(Records contained in a dataset)
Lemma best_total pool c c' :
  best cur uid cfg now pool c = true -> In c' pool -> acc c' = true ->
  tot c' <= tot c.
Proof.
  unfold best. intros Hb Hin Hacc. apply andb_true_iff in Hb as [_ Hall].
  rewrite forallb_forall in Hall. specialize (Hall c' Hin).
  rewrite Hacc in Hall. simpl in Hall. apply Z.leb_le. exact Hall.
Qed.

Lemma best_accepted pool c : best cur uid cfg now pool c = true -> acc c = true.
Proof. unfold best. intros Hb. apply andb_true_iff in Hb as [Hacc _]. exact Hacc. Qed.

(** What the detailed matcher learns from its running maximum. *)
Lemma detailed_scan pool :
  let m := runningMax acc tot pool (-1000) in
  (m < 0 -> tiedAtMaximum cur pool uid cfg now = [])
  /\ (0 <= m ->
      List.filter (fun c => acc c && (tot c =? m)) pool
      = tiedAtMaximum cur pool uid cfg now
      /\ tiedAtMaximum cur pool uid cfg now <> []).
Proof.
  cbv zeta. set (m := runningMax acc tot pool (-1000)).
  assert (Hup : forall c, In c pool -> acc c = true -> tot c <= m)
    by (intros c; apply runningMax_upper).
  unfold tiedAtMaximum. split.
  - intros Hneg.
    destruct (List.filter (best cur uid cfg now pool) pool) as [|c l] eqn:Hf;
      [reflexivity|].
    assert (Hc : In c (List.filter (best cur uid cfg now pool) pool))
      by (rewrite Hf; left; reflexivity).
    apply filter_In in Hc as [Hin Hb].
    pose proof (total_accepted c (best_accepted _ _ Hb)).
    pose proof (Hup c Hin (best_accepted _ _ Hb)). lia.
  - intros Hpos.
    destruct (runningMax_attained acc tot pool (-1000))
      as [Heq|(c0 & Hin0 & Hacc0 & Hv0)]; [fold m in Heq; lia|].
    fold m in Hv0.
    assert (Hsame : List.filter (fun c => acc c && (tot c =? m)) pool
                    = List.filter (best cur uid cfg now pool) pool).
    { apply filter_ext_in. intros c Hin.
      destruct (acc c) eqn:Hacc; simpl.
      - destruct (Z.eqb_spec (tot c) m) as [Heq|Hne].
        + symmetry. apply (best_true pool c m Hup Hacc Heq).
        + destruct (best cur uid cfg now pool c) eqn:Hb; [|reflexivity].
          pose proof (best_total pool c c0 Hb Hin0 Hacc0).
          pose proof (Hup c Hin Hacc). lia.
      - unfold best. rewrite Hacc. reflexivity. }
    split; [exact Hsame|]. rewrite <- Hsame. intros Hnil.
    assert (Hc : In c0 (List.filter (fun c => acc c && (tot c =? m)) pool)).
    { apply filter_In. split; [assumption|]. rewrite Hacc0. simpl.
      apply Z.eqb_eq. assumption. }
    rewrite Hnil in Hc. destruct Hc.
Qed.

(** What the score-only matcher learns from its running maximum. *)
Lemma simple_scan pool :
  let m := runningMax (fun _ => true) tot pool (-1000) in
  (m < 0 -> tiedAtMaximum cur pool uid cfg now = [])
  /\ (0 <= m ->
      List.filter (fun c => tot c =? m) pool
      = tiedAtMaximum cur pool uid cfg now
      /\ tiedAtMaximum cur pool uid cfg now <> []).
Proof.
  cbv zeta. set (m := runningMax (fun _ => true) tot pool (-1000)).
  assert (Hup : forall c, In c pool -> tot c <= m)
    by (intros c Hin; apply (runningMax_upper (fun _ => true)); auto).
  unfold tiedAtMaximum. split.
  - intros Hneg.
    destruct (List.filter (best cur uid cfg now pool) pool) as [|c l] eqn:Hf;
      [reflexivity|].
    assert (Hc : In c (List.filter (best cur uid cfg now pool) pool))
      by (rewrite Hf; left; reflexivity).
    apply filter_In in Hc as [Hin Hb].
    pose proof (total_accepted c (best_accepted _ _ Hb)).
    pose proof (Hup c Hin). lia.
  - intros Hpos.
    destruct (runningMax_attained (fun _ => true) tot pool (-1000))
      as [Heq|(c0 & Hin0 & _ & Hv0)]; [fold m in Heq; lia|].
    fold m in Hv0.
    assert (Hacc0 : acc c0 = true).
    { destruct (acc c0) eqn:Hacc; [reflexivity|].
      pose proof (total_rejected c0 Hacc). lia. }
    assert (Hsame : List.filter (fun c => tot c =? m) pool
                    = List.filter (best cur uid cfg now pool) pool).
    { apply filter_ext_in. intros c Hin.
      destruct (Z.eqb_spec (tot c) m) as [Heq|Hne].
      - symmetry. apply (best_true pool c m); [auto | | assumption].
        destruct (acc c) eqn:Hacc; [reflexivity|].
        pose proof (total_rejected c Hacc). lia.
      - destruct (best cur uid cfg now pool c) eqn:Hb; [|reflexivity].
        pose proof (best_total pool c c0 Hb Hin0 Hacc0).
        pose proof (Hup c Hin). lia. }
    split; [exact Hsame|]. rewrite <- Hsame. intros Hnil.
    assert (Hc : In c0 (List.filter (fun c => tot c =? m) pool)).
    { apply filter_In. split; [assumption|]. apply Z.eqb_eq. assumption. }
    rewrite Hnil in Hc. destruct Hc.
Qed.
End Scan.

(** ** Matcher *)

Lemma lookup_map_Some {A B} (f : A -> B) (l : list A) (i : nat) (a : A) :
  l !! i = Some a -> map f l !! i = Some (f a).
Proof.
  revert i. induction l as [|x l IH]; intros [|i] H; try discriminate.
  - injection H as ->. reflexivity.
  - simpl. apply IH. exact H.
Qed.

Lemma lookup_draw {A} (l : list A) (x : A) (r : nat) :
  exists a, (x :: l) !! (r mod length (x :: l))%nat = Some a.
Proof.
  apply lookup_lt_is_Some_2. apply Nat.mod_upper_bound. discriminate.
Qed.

* * *

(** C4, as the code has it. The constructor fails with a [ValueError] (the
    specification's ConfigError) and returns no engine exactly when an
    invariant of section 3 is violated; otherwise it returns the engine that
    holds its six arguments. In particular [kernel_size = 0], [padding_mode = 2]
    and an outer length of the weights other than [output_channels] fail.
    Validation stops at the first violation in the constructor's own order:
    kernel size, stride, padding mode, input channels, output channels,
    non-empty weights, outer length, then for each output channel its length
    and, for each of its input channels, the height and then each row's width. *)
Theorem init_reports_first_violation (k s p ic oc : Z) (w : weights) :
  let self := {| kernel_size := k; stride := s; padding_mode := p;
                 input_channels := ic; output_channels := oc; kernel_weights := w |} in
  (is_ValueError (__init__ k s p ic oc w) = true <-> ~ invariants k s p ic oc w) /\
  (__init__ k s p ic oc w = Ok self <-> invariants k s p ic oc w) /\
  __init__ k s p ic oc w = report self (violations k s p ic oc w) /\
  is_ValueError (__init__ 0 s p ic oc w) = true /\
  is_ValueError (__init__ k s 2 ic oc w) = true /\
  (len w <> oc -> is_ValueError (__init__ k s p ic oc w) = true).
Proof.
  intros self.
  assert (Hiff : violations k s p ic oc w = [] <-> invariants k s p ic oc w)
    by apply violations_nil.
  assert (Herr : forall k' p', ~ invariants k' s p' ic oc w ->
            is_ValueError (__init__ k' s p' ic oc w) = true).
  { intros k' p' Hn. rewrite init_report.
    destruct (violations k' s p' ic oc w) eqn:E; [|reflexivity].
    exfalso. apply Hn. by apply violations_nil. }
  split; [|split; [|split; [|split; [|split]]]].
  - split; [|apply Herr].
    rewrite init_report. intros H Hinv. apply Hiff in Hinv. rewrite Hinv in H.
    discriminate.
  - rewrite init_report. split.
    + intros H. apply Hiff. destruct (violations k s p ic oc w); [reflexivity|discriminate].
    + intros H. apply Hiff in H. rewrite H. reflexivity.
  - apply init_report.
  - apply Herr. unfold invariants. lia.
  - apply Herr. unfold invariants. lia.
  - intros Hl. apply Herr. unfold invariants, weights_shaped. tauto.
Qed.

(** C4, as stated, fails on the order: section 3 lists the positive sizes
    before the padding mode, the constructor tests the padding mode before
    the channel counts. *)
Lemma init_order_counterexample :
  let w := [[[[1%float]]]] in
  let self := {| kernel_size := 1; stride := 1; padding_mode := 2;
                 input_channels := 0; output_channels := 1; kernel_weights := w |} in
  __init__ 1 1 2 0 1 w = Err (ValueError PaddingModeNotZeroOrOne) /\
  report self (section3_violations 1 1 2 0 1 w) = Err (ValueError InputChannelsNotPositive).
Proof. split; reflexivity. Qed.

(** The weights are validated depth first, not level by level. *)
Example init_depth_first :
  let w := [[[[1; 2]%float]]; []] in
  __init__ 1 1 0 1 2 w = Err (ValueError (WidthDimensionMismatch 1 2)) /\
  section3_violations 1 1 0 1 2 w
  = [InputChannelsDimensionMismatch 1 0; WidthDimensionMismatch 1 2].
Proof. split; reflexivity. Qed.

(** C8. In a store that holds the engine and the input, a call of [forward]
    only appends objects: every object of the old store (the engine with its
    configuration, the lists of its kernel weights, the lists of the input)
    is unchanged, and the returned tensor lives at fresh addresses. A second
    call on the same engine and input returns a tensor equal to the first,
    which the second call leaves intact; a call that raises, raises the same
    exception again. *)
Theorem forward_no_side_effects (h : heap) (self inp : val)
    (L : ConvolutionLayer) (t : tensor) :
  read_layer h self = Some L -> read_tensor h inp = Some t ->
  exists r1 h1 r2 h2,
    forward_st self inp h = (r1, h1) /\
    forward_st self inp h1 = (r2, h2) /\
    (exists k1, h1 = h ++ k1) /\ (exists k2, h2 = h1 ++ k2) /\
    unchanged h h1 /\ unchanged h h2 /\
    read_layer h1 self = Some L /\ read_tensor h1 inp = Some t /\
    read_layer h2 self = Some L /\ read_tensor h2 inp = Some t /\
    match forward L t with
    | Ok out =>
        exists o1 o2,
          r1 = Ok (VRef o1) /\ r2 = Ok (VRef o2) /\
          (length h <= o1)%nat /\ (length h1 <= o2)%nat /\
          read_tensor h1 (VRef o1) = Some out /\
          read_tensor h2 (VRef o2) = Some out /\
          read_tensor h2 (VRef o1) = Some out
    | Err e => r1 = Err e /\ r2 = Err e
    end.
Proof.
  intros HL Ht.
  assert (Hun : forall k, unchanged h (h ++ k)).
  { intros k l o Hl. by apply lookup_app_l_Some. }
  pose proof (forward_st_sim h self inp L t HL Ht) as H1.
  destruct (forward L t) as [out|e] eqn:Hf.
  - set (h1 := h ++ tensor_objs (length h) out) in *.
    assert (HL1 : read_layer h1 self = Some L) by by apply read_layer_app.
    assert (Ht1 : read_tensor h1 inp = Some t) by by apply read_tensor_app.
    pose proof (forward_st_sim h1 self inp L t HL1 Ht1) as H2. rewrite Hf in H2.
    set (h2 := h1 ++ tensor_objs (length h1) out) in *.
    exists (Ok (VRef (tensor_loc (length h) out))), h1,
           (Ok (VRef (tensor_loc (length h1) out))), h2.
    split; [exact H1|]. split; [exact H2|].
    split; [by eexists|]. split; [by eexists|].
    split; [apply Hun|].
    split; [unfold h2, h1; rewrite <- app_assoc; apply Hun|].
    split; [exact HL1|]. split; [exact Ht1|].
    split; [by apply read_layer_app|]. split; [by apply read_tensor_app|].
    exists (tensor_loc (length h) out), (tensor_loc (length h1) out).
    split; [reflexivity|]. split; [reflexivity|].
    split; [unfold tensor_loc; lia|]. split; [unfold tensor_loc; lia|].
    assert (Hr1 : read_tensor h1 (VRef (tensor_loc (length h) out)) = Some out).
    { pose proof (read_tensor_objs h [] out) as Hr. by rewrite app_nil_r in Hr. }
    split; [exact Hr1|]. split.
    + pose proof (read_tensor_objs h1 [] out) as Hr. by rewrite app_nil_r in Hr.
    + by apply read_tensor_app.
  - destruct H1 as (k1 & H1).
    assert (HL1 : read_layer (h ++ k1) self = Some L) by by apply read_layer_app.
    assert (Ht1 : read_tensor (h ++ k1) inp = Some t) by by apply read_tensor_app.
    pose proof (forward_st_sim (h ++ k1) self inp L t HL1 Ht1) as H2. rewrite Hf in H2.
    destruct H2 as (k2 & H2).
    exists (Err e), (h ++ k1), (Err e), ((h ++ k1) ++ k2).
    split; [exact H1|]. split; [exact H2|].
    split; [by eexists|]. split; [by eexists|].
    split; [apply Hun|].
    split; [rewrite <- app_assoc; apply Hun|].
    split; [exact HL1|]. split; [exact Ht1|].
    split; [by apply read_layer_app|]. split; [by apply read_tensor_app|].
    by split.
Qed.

### TASK REQUIREMENTS
Only the number is wanted here. Please work out how many lines of the records contain "VRef".

### RESULT OF THIS TASK
7